The Romans used just 23 letters to write Latin. There were no lower case letters at first, and K, Y and Z used only for writing words of Greek origin. The letters J, U and W were added to the alphabet at a later stage to write languages other than Latin. J is a variant of I, U is a variant of V, and W was introduced as a ‘double-v’ to make a distinction between the sounds we know as ‘v’ and ‘w’ which was unnecessary in Latin.
Lowercase letters developed from cursive versions of the uppercase letters:
Old Roman cursive was the everyday form of handwriting used for writing letters (including love letters and dinner invitations), by merchants writing business accounts, by schoolchildren learning the Latin alphabet, and even emperors issuing commands.
A more formal style of writing was based on Roman square capitals, but cursive was used for quicker, informal writing.

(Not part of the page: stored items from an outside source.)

(* ===== verification/Bytes.v ===== *)
(** JavaScript numbers, [Uint8Array] buffers and big-endian integers: the part of the
    language's standard library that the wire formats of [packages/protocol] use. *)

From S2P Require Import Prelude.

Open Scope Z_scope.

(** * Numbers *)

(** A JavaScript number is an IEEE binary64 value.  The model keeps an integral value as
    [NInt], and a finite non-integral value as its 64-bit pattern. *)
Inductive number : Type :=
| NInt (z : Z)
| NNegZero
| NFrac (bits : Z)
| NInf (negative : bool)
| NNaN.

#[export] Instance number_eq_dec : EqDecision number.
Proof. solve_decision. Defined.

Definition MAX_SAFE_INTEGER : Z := 9007199254740991.

(** [Number.isFinite], [Number.isInteger] and [Number.isSafeInteger]. *)
Definition isFinite (n : number) : bool :=
  match n with NInt _ | NNegZero | NFrac _ => true | NInf _ | NNaN => false end.

Definition isInteger (n : number) : bool :=
  match n with NInt _ | NNegZero => true | _ => false end.

Definition isSafeZ (z : Z) : bool := Z.abs z <=? MAX_SAFE_INTEGER.

Definition isSafeInteger (n : number) : bool :=
  match n with NInt z => isSafeZ z | NNegZero => true | _ => false end.

(** The integer an integral number denotes. *)
Definition num_Z (n : number) : Z :=
  match n with NInt z => z | _ => 0 end.

(** * Byte buffers *)

(** A byte is a [Z] in [0, 256), a [Uint8Array] a list of bytes; [ToUint8] on a store. *)
Definition is_byte (b : Z) : Prop := 0 <= b < 256.
Definition to_uint8 (v : Z) : Z := v mod 256.
Definition to_uint32 (v : Z) : Z := v mod 4294967296.

(** [new Uint8Array(n)], [a[i] = v] (ignored out of range), and [a.set(src, off)], which
    throws a [RangeError] (here [None]) when [src] does not fit. *)
Definition u8_new (n : Z) : list Z := replicate (Z.to_nat n) 0.
Definition u8_store (a : list Z) (i v : Z) : list Z := <[Z.to_nat i := to_uint8 v]> a.
Definition u8_get (a : list Z) (i : Z) : Z := default 0 (a !! Z.to_nat i).
Definition u8_set (a src : list Z) (off : Z) : option (list Z) :=
  if off + zlen src <=? zlen a
  then Some (ztake off a ++ src ++ zdrop (off + zlen src) a)
  else None.

(** [v >>> k] on a number: the value modulo 2^32, shifted. *)
Definition ushr (v k : Z) : Z := Z.shiftr (to_uint32 v) k.

(** The four bytes of an unsigned 32-bit integer, most significant first, and back. *)
Definition be32_bytes (n : Z) : list Z :=
  [to_uint8 (ushr n 24); to_uint8 (ushr n 16); to_uint8 (ushr n 8); to_uint8 n].

Definition be32_read (b0 b1 b2 b3 : Z) : Z :=
  b0 * 0x1000000 + b1 * 0x10000 + b2 * 0x100 + b3.

(** The first four bytes of a buffer, read as an integer. *)
Definition be32_head (bs : list Z) : Z :=
  be32_read (u8_get bs 0) (u8_get bs 1) (u8_get bs 2) (u8_get bs 3).

(** * Lemmas *)

Lemma to_uint8_byte v : is_byte (to_uint8 v).
Proof. unfold is_byte, to_uint8. apply Z.mod_pos_bound. lia. Qed.

Lemma to_uint8_id v : is_byte v -> to_uint8 v = v.
Proof. intros. apply Z.mod_small. done. Qed.

Lemma ushr_div n k : 0 <= n < 4294967296 -> 0 <= k -> ushr n k = n / 2 ^ k.
Proof.
  intros. unfold ushr, to_uint32. rewrite Z.mod_small by lia. by rewrite Z.shiftr_div_pow2.
Qed.

Lemma be32_bytes_byte n : Forall is_byte (be32_bytes n).
Proof. repeat constructor; apply to_uint8_byte. Qed.

Lemma be32_bytes_len n : zlen (be32_bytes n) = 4.
Proof. reflexivity. Qed.

Lemma be32_head_bytes n rest :
  0 <= n < 4294967296 -> be32_head (be32_bytes n ++ rest) = n.
Proof.
  intros. unfold be32_head, be32_bytes, be32_read, u8_get. simpl.
  rewrite !ushr_div by lia. unfold to_uint8.
  change (2 ^ 24) with 16777216. change (2 ^ 16) with 65536. change (2 ^ 8) with 256.
  zlia.
Qed.

Lemma be32_bytes_head b0 b1 b2 b3 rest :
  Forall is_byte [b0; b1; b2; b3] ->
  be32_bytes (be32_head (b0 :: b1 :: b2 :: b3 :: rest)) = [b0; b1; b2; b3].
Proof.
  intros H. repeat match goal with H : Forall _ (_ :: _) |- _ => inversion_clear H end.
  unfold is_byte in *. unfold be32_head, be32_bytes, be32_read, u8_get. simpl.
  rewrite !ushr_div by lia. unfold to_uint8.
  change (2 ^ 24) with 16777216. change (2 ^ 16) with 65536. change (2 ^ 8) with 256.
  repeat f_equal; zlia.
Qed.

Lemma be32_head_range bs :
  Forall is_byte bs -> 0 <= be32_head bs < 4294967296.
Proof.
  intros H. assert (Hg : forall i, is_byte (u8_get bs i)).
  { intros i. unfold u8_get. destruct (bs !! Z.to_nat i) eqn:E; simpl.
    - eapply Forall_lookup_1 in E; eauto.
    - unfold is_byte. lia. }
  unfold be32_head, be32_read. unfold is_byte in Hg.
  pose proof (Hg 0). pose proof (Hg 1). pose proof (Hg 2). pose proof (Hg 3). lia.
Qed.

Lemma be32_head_app bs rest : 4 <= zlen bs -> be32_head (bs ++ rest) = be32_head bs.
Proof.
  intros. unfold zlen in *.
  unfold be32_head, u8_get. rewrite !lookup_app_l by lia. done.
Qed.

Lemma u8_new_len n : 0 <= n -> zlen (u8_new n) = n.
Proof. intros. unfold zlen, u8_new. rewrite length_replicate. lia. Qed.

Lemma u8_store_len a i v : zlen (u8_store a i v) = zlen a.
Proof. unfold zlen, u8_store. by rewrite length_insert. Qed.

Lemma u8_set_ok a src off :
  off + zlen src <= zlen a ->
  u8_set a src off = Some (ztake off a ++ src ++ zdrop (off + zlen src) a).
Proof. intros. unfold u8_set. by rewrite (proj2 (Z.leb_le _ _)). Qed.

Lemma u8_set_len a src off a' : 0 <= off -> u8_set a src off = Some a' -> zlen a' = zlen a.
Proof.
  unfold u8_set. intros. case_res; bools.
  pose proof (zlen_nonneg src).
  rewrite !zlen_app, zlen_ztake, zlen_zdrop by lia. lia.
Qed.

(** Storing one byte at [i] splits the buffer there. *)
Lemma u8_store_split a i v :
  0 <= i < zlen a -> u8_store a i v = ztake i a ++ [to_uint8 v] ++ zdrop (i + 1) a.
Proof.
  intros. unfold u8_store, ztake, zdrop, zlen in *.
  rewrite insert_take_drop by lia. simpl. repeat f_equal. lia.
Qed.

Lemma ztake_u8_store a i v :
  0 <= i < zlen a -> ztake (i + 1) (u8_store a i v) = ztake i a ++ [to_uint8 v].
Proof.
  intros. rewrite u8_store_split by done.
  rewrite app_assoc. rewrite ztake_app_l.
  - apply ztake_all. rewrite zlen_app, zlen_ztake by lia. reflexivity || (unfold zlen; simpl; lia).
  - rewrite zlen_app, zlen_ztake by lia. unfold zlen. simpl. lia.
Qed.

Lemma ztake_u8_set a src off a' :
  0 <= off -> u8_set a src off = Some a' ->
  ztake (off + zlen src) a' = ztake off a ++ src.
Proof.
  unfold u8_set. intros. case_res; bools. pose proof (zlen_nonneg src).
  rewrite app_assoc, ztake_app_l.
  - apply ztake_all. rewrite zlen_app, zlen_ztake by lia. lia.
  - rewrite zlen_app, zlen_ztake by lia. lia.
Qed.

#[export] Hint Resolve to_uint8_byte be32_bytes_byte : inkpi.
#[export] Hint Rewrite be32_bytes_len : zlen.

It was most commonly used from about the 1st century BC to the 3rd century, but it probably existed earlier than that.
New Roman cursive script was in use from the 3rd century to the 7th century, and uses letter forms that are more recognisable to modern eyes; a,b,d and e had taken a more familiar shape, and the other letters were proportionate to each other.
Oh, and as my Roma Novans are very proud of their Roman roots, they still follow classical practice of CAPITALS, so it seemed rude not to follow it for my book titles.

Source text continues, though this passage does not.